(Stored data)
********

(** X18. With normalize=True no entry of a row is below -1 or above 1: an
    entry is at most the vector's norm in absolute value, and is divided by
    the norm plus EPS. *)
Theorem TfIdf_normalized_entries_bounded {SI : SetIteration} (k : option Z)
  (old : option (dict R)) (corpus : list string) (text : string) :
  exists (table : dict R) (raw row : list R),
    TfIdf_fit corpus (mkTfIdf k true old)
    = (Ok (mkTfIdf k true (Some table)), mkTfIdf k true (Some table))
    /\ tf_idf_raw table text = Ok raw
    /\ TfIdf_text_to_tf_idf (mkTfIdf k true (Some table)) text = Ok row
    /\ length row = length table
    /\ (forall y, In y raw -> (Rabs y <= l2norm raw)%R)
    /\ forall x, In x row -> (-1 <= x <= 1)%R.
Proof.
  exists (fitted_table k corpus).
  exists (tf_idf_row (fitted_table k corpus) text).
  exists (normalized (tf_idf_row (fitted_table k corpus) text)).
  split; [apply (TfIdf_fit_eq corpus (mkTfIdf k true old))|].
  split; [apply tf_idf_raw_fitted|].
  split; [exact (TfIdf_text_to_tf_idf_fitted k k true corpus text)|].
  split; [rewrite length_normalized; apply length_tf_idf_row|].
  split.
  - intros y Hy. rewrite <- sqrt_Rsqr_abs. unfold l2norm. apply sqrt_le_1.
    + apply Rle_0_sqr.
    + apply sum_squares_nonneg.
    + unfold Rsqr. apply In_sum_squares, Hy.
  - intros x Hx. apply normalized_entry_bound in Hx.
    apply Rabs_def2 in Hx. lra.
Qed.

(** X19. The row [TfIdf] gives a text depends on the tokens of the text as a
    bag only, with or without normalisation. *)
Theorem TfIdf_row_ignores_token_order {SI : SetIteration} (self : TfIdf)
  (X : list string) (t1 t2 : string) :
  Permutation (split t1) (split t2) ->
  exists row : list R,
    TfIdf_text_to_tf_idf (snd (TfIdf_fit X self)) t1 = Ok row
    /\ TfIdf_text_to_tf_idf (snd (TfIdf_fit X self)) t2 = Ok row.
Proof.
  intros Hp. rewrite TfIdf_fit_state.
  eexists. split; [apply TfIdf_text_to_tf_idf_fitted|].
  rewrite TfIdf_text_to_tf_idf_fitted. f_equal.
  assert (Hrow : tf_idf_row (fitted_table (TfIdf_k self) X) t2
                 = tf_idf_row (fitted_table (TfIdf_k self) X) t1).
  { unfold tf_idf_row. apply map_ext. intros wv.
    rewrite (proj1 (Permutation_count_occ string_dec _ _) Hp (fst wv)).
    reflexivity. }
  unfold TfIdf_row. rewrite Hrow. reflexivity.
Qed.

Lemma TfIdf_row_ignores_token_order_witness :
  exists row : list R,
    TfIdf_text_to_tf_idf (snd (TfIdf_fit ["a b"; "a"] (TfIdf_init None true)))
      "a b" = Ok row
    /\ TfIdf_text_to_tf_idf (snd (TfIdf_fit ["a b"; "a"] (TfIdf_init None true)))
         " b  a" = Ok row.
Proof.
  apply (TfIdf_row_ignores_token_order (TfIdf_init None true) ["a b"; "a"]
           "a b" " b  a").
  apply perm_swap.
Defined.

********

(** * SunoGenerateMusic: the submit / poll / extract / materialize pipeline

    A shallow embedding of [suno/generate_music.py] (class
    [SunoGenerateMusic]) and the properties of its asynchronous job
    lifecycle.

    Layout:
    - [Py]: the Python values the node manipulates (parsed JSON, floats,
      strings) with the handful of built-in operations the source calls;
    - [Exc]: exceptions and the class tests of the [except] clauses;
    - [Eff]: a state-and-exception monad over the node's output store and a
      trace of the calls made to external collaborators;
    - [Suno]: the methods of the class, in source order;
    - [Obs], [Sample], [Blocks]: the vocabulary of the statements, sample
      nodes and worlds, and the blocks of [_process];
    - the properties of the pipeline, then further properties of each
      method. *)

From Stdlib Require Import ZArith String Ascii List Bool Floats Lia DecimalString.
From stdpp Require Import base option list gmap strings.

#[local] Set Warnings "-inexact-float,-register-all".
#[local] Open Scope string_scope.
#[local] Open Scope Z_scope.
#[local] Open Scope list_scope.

********

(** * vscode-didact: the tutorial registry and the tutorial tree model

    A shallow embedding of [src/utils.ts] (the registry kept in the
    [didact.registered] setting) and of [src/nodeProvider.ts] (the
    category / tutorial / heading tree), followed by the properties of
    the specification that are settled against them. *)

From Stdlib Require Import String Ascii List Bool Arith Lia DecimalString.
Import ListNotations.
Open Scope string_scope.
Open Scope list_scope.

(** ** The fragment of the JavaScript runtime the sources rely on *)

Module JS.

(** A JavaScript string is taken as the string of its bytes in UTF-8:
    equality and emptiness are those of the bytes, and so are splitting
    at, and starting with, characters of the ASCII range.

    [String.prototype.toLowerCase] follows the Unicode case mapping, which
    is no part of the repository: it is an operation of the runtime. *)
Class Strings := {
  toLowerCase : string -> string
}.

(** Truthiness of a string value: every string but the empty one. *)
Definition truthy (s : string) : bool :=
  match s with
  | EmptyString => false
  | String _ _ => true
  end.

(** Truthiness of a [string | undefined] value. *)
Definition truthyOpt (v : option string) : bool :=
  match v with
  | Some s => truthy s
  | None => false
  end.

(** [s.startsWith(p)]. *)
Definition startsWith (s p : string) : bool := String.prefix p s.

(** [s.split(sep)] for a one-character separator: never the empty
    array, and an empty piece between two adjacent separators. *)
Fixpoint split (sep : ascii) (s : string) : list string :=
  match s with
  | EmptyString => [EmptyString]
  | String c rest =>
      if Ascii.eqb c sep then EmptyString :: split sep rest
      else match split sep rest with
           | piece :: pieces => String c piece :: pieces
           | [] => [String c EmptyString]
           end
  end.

********

[WHAT IS NEEDED] One stretch of the lines above is wanted, from the line that contains "entry is at" through the line that contains "(** X19. The". Output it exactly.

[ANSWER FOR THE TASK]
    entry is at most the vector's norm in absolute value, and is divided by
    the norm plus EPS. *)
Theorem TfIdf_normalized_entries_bounded {SI : SetIteration} (k : option Z)
  (old : option (dict R)) (corpus : list string) (text : string) :
  exists (table : dict R) (raw row : list R),
    TfIdf_fit corpus (mkTfIdf k true old)
    = (Ok (mkTfIdf k true (Some table)), mkTfIdf k true (Some table))
    /\ tf_idf_raw table text = Ok raw
    /\ TfIdf_text_to_tf_idf (mkTfIdf k true (Some table)) text = Ok row
    /\ length row = length table
    /\ (forall y, In y raw -> (Rabs y <= l2norm raw)%R)
    /\ forall x, In x row -> (-1 <= x <= 1)%R.
Proof.
  exists (fitted_table k corpus).
  exists (tf_idf_row (fitted_table k corpus) text).
  exists (normalized (tf_idf_row (fitted_table k corpus) text)).
  split; [apply (TfIdf_fit_eq corpus (mkTfIdf k true old))|].
  split; [apply tf_idf_raw_fitted|].
  split; [exact (TfIdf_text_to_tf_idf_fitted k k true corpus text)|].
  split; [rewrite length_normalized; apply length_tf_idf_row|].
  split.
  - intros y Hy. rewrite <- sqrt_Rsqr_abs. unfold l2norm. apply sqrt_le_1.
    + apply Rle_0_sqr.
    + apply sum_squares_nonneg.
    + unfold Rsqr. apply In_sum_squares, Hy.
  - intros x Hx. apply normalized_entry_bound in Hx.
    apply Rabs_def2 in Hx. lra.
Qed.

(** X19. The row [TfIdf] gives a text depends on the tokens of the text as a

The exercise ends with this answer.